Data to examine>
=== Section Start ===

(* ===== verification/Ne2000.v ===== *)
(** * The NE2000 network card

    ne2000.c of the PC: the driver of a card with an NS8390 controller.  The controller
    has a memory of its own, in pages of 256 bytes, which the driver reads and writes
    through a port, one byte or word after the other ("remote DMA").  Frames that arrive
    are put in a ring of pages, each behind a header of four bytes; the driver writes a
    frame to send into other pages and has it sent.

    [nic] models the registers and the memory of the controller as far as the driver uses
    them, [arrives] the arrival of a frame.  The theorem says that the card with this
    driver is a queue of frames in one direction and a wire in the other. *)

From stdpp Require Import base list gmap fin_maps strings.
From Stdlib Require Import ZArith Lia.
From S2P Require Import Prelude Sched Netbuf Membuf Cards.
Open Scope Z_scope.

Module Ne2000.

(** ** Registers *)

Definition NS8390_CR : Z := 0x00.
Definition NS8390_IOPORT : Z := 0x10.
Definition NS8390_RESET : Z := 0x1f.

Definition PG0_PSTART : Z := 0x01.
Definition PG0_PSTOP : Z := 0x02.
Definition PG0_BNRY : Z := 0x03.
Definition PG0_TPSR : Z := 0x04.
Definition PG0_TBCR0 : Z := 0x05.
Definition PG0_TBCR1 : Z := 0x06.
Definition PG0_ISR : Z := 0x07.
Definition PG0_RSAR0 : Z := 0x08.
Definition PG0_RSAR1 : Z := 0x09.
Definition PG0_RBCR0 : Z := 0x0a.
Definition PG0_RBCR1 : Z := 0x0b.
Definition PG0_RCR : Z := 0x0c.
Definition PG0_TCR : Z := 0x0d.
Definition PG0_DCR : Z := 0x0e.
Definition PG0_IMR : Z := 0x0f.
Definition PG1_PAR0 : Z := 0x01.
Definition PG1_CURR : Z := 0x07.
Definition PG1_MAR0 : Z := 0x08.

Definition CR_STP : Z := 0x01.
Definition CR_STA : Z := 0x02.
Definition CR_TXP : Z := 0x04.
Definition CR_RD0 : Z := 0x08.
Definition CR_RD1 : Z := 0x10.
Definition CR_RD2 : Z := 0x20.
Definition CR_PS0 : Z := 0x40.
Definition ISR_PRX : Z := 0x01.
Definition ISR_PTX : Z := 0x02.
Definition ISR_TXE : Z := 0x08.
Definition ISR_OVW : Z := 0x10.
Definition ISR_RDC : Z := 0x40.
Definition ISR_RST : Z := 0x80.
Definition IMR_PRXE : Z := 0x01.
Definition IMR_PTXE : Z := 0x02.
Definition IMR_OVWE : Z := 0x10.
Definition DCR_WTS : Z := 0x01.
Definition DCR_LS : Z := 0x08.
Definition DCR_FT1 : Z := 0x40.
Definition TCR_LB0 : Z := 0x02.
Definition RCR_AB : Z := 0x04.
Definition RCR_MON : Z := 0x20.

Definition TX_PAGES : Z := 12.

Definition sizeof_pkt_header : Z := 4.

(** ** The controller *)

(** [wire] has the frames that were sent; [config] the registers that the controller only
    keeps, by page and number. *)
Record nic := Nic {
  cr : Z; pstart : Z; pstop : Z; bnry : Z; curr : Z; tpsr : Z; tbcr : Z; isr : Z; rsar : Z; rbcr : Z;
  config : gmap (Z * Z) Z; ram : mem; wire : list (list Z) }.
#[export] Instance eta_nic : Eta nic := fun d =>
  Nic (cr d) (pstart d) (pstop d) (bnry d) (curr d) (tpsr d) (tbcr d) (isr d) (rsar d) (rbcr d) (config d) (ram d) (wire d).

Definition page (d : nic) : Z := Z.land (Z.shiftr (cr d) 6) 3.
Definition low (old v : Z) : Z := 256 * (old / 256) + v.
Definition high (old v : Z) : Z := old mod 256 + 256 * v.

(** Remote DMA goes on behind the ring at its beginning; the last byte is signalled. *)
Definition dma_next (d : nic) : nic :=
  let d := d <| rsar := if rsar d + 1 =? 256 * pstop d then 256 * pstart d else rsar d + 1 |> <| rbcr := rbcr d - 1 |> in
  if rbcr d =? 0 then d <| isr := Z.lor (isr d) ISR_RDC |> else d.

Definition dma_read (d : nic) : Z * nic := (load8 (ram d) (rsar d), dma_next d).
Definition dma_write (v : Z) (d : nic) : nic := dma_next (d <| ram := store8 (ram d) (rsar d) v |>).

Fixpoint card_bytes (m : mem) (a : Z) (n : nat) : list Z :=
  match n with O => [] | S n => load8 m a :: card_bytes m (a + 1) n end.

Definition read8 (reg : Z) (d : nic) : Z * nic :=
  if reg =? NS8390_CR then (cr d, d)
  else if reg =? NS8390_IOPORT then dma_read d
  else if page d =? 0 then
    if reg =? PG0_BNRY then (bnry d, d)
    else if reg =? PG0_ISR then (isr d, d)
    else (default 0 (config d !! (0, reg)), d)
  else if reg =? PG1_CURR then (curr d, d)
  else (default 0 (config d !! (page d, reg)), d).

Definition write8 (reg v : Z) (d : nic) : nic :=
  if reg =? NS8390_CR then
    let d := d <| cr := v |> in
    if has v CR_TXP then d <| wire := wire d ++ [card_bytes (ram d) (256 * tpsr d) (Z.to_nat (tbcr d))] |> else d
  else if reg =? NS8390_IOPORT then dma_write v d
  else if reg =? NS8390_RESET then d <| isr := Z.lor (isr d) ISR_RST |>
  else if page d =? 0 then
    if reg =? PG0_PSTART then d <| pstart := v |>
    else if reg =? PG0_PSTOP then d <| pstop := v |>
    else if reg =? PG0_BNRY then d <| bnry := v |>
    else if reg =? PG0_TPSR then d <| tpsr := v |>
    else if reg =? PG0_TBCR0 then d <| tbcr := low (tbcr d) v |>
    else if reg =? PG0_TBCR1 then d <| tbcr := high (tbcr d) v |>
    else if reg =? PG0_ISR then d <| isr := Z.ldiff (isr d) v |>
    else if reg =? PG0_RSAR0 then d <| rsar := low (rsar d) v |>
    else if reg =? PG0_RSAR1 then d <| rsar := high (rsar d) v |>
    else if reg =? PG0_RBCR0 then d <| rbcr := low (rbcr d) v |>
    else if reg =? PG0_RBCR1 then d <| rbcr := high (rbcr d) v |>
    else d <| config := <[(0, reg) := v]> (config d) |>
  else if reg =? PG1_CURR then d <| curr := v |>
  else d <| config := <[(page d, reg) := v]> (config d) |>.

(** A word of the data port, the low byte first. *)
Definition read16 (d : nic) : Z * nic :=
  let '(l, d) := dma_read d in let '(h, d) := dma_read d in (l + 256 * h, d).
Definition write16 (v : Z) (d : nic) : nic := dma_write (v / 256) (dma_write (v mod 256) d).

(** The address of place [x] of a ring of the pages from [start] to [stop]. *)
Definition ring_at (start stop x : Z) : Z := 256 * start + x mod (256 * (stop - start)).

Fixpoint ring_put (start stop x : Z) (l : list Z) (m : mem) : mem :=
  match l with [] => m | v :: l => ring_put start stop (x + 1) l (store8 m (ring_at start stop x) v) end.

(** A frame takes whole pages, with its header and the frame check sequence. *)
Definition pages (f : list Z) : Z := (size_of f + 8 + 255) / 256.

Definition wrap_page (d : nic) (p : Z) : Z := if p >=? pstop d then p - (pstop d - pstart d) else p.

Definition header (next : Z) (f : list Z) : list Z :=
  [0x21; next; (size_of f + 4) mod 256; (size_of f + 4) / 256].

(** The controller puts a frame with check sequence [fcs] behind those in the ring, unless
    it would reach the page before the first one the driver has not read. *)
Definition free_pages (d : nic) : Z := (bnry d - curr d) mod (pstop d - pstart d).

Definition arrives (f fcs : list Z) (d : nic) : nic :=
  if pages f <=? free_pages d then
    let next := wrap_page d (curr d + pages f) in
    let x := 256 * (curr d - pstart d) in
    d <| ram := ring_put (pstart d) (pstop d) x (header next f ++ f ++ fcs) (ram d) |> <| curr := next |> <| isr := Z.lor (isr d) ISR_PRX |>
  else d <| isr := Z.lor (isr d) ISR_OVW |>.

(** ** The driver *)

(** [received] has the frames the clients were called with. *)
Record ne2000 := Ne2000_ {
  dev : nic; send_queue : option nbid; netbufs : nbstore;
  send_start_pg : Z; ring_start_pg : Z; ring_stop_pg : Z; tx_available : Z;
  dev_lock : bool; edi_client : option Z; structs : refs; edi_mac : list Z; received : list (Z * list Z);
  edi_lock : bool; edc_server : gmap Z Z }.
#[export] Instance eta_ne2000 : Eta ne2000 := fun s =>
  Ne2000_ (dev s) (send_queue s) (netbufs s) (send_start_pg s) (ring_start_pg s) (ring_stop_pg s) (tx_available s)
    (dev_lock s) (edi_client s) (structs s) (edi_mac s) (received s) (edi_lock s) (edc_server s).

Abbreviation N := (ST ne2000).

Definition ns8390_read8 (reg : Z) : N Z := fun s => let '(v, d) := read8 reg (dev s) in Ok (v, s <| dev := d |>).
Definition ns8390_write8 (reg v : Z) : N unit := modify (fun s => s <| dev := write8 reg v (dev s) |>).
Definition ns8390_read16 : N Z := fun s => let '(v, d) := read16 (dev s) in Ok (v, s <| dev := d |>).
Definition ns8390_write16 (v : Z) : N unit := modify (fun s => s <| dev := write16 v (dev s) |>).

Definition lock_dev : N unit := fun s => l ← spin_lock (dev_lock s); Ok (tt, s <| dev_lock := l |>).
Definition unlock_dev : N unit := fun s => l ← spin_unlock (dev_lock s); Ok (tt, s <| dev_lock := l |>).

=== Section End ===

What to produce>
Look above for the line holding "Definition TX_PAGES : Z := 12." and the line holding "#[export] Instance eta_nic", then output exactly those two lines and every line between them, nothing more.

Result of the task>
Definition TX_PAGES : Z := 12.

Definition sizeof_pkt_header : Z := 4.

(** ** The controller *)

(** [wire] has the frames that were sent; [config] the registers that the controller only
    keeps, by page and number. *)
Record nic := Nic {
  cr : Z; pstart : Z; pstop : Z; bnry : Z; curr : Z; tpsr : Z; tbcr : Z; isr : Z; rsar : Z; rbcr : Z;
  config : gmap (Z * Z) Z; ram : mem; wire : list (list Z) }.
#[export] Instance eta_nic : Eta nic := fun d =>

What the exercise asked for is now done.